The Roy A. Rappaport Lectures: Making the Dead Modern by Professor Erik Mueggler

“Ethnographic and Theoretical Contexts"

This lecture introduces the community we will be exploring. Officially part of the 8 million-strong “Yi nationality” and speaking a Ngwi language in the Tibeto-Burman family of languages, people here have long occupied an ambiguous position in relation both to the Chinese-speaking majority and to the late Qing, Republican, Socialist and Post-Socialist states. Their unconventional ways of working on the dead in particular have been the target of vigorous reform campaigns in all these periods. We also introduce two theoretical propositions that will guide our exploration.

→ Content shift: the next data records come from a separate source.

Lemma fields_clear_list ask_user answer g :
  plot_fields (clear_list ask_user answer g) = plot_fields g.
Proof.
  unfold clear_list. destruct (negb ask_user || answer); [|reflexivity].
  cbn zeta.
  repeat match goal with
         | |- context [if ?b then _ else _] => destruct b
         end; reflexivity.
Qed.

Lemma fields_run_after g : plot_fields (run_after g) = plot_fields g.
Proof.
  unfold run_after. destruct (after_calls g) as [|[|err] rest]; reflexivity.
Qed.

Lemma fields_set_import_mode b g :
  plot_fields (set_import_mode b g) = plot_fields g.
Proof. reflexivity. Qed.

Lemma fields_pause_collection answer g :
  plot_fields (pause_collection answer g) = plot_fields g.
Proof.
  unfold pause_collection.
  destruct (is_paused g).
  - destruct (awaiting_connection_ack g); [reflexivity|].
    destruct (import_mode g && (0 <? List.length (data_list g))%nat
              && negb answer); [reflexivity|].
    assert (H0 : plot_fields
                   (if import_mode g
                    then set_import_mode false
                           (if (0 <? List.length (data_list g))%nat
                            then clear_list false true g else g)
                    else g) = plot_fields g).
    { destruct (import_mode g); [|reflexivity].
      rewrite fields_set_import_mode.
      destruct (0 <? List.length (data_list g))%nat;
        [apply fields_clear_list | reflexivity]. }
    revert H0.
    generalize (if import_mode g
                then set_import_mode false
                       (if (0 <? List.length (data_list g))%nat
                        then clear_list false true g else g)
                else g).
    intros g0 H0. cbn zeta. rewrite <- H0.
    destruct (pause_flag _); reflexivity.
  - cbn zeta. destruct (pause_flag _); reflexivity.
Qed.

Lemma reset_plot_ok g : plot_ok (_reset_plot g).
Proof.
  unfold plot_ok, plot_maxlen, marker_maxlen. simpl.
  repeat split; lia.
Qed.

Lemma append_marker_ok t kind g :
  plot_ok g -> plot_ok (_append_marker_event t kind g).
Proof.
  intros H. unfold _append_marker_event.
  destruct (negb _); [exact H|].
  destruct (plot_start_time g) as [start|] eqn:Hs; [|exact H].
  unfold plot_ok in *. simpl. rewrite Hs.
  destruct H as (A1 & A2 & A3 & A4 & _).
  split; [exact A1|]. split; [exact A2|]. split; [exact A3|].
  split; [|discriminate].
  apply deque_append_length; [reflexivity | exact A4].
Qed.

Lemma append_plot_ok t v i g :
  plot_ok g -> plot_ok (_append_plot_point t v i g).
Proof.
  intros (A1 & A2 & A3 & A4 & A5).
  assert (Hpos : (0 < plot_maxlen)%Z) by reflexivity.
  assert (B1 : (Z.of_nat (List.length (plot_voltage g)) <= plot_maxlen)%Z)
    by (rewrite A1; exact A3).
  assert (B2 : (Z.of_nat (List.length (plot_current g)) <= plot_maxlen)%Z)
    by (rewrite A2; exact A3).
  assert (G : forall rel,
             List.length (deque_append plot_maxlen v (plot_voltage g))
             = List.length (deque_append plot_maxlen rel (plot_times g))
             /\ List.length (deque_append plot_maxlen i (plot_current g))
                = List.length (deque_append plot_maxlen rel (plot_times g))
             /\ (Z.of_nat
                   (List.length
                      (deque_append plot_maxlen rel (plot_times g)))
                 <= plot_maxlen)%Z).
  { intros rel.
    destruct (deque_append_length rel (plot_times g) Hpos A3) as [L1 L1'].
    destruct (deque_append_length v (plot_voltage g) Hpos B1) as [L2 _].
    destruct (deque_append_length i (plot_current g) Hpos B2) as [L3 _].
    rewrite L2, L3, A1, A2, <- L1. auto. }
  unfold _append_plot_point.
  destruct (plot_start_time g) as [start|] eqn:Hs.
  - cbn zeta. rewrite Hs.
    destruct (G (t - start)) as (G1 & G2 & G3).
    unfold plot_ok. simpl. rewrite Hs.
    split; [exact G1|]. split; [exact G2|]. split; [exact G3|].
    split; [exact A4 | discriminate].
  - cbn zeta. simpl plot_start_time.
    destruct (G (t - t)) as (G1 & G2 & G3).
    unfold plot_ok. simpl.
    split; [exact G1|]. split; [exact G2|]. split; [exact G3|].
    split; [exact A4 | discriminate].
Qed.

Lemma consume_pd_plot_ok clock m g : plot_ok g -> plot_ok (consume_pd clock m g).
Proof.
  intros H. destruct m as [d|err]; cbn [consume_pd].
  - set (g1 := add_data_item _ _ _ _ _ _ _ _ _ _ _).
    assert (H1 : plot_ok g1).
    { apply (plot_ok_fields (fields_add_data_item _ _ _ _ _ _ _ _ _ _ _)).
      exact (plot_ok_fields (fields_acknowledge g) H). }
    clearbody g1.
    assert (H2 : plot_ok
                   (if pd_is_pdo d
                    then _append_marker_event (pd_time_sec d) "pdo"
                           (set_last_pdo (pd_last_pdo d) g1)
                    else g1)).
    { destruct (pd_is_pdo d); [|exact H1].
      apply append_marker_ok. exact H1. }
    revert H2.
    generalize (if pd_is_pdo d
                then _append_marker_event (pd_time_sec d) "pdo"
                       (set_last_pdo (pd_last_pdo d) g1)
                else g1).
    intros g2 H2.
    destruct (pd_is_rdo d); [|exact H2].
    apply append_marker_ok. exact H2.
  - destruct (String.eqb err "device_disconnected"); [exact H|].
    destruct (startswith err "connection_failed"); exact H.
Qed.

Lemma consume_iv_plot_ok m g : plot_ok g -> plot_ok (consume_iv m g).
Proof.
  intros H. unfold consume_iv. cbn zeta.
  pose proof (plot_ok_fields (fields_acknowledge g) H) as H0.
  revert H0. generalize (acknowledge g). intros g0 H0.
  assert (H1 : plot_ok
                 (if update_plot m
                  then _append_plot_point (iv_timestamp m) (iv_voltage m)
                         (iv_current m) g0
                  else g0)).
  { destruct (update_plot m); [apply append_plot_ok|]; exact H0. }
  revert H1.
  generalize (if update_plot m
              then _append_plot_point (iv_timestamp m) (iv_voltage m)
                     (iv_current m) g0
              else g0).
  intros g1 H1.
  destruct (update_iv_info m); [|exact H1].
  destruct (device_open g1); exact H1.
Qed.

The first is that to think in the conventional way of the living as real and the dead as imaginary leads to confusion and error in this context (and in many others). Like the dead, the living are alternately material and immaterial, manifest to the senses only at times and across diverse forms from bodies to texts. Living and dead are “ontologically one, formally diverse.” The second proposition is that, in this context, relations between living children and their dead parents or grandparents is the foundation for all other forms of social relation. Dead parents are strangers in most ways and must be addressed with methods designed for negotiating with unseen strangers, methods also extended to deal with living strangers. Yet relations of care and nurture between living parents and their children depend upon the success of this contractual relation with dead parents.

The Roy A. Rappaport Lectures are a series of public lectures on a work in progress. As the description written by Professor Roy “Skip” Rappaport in 1976 states, “…it offers the opportunity for other students and faculty to hear a colleague in an extended discussion of their own work.”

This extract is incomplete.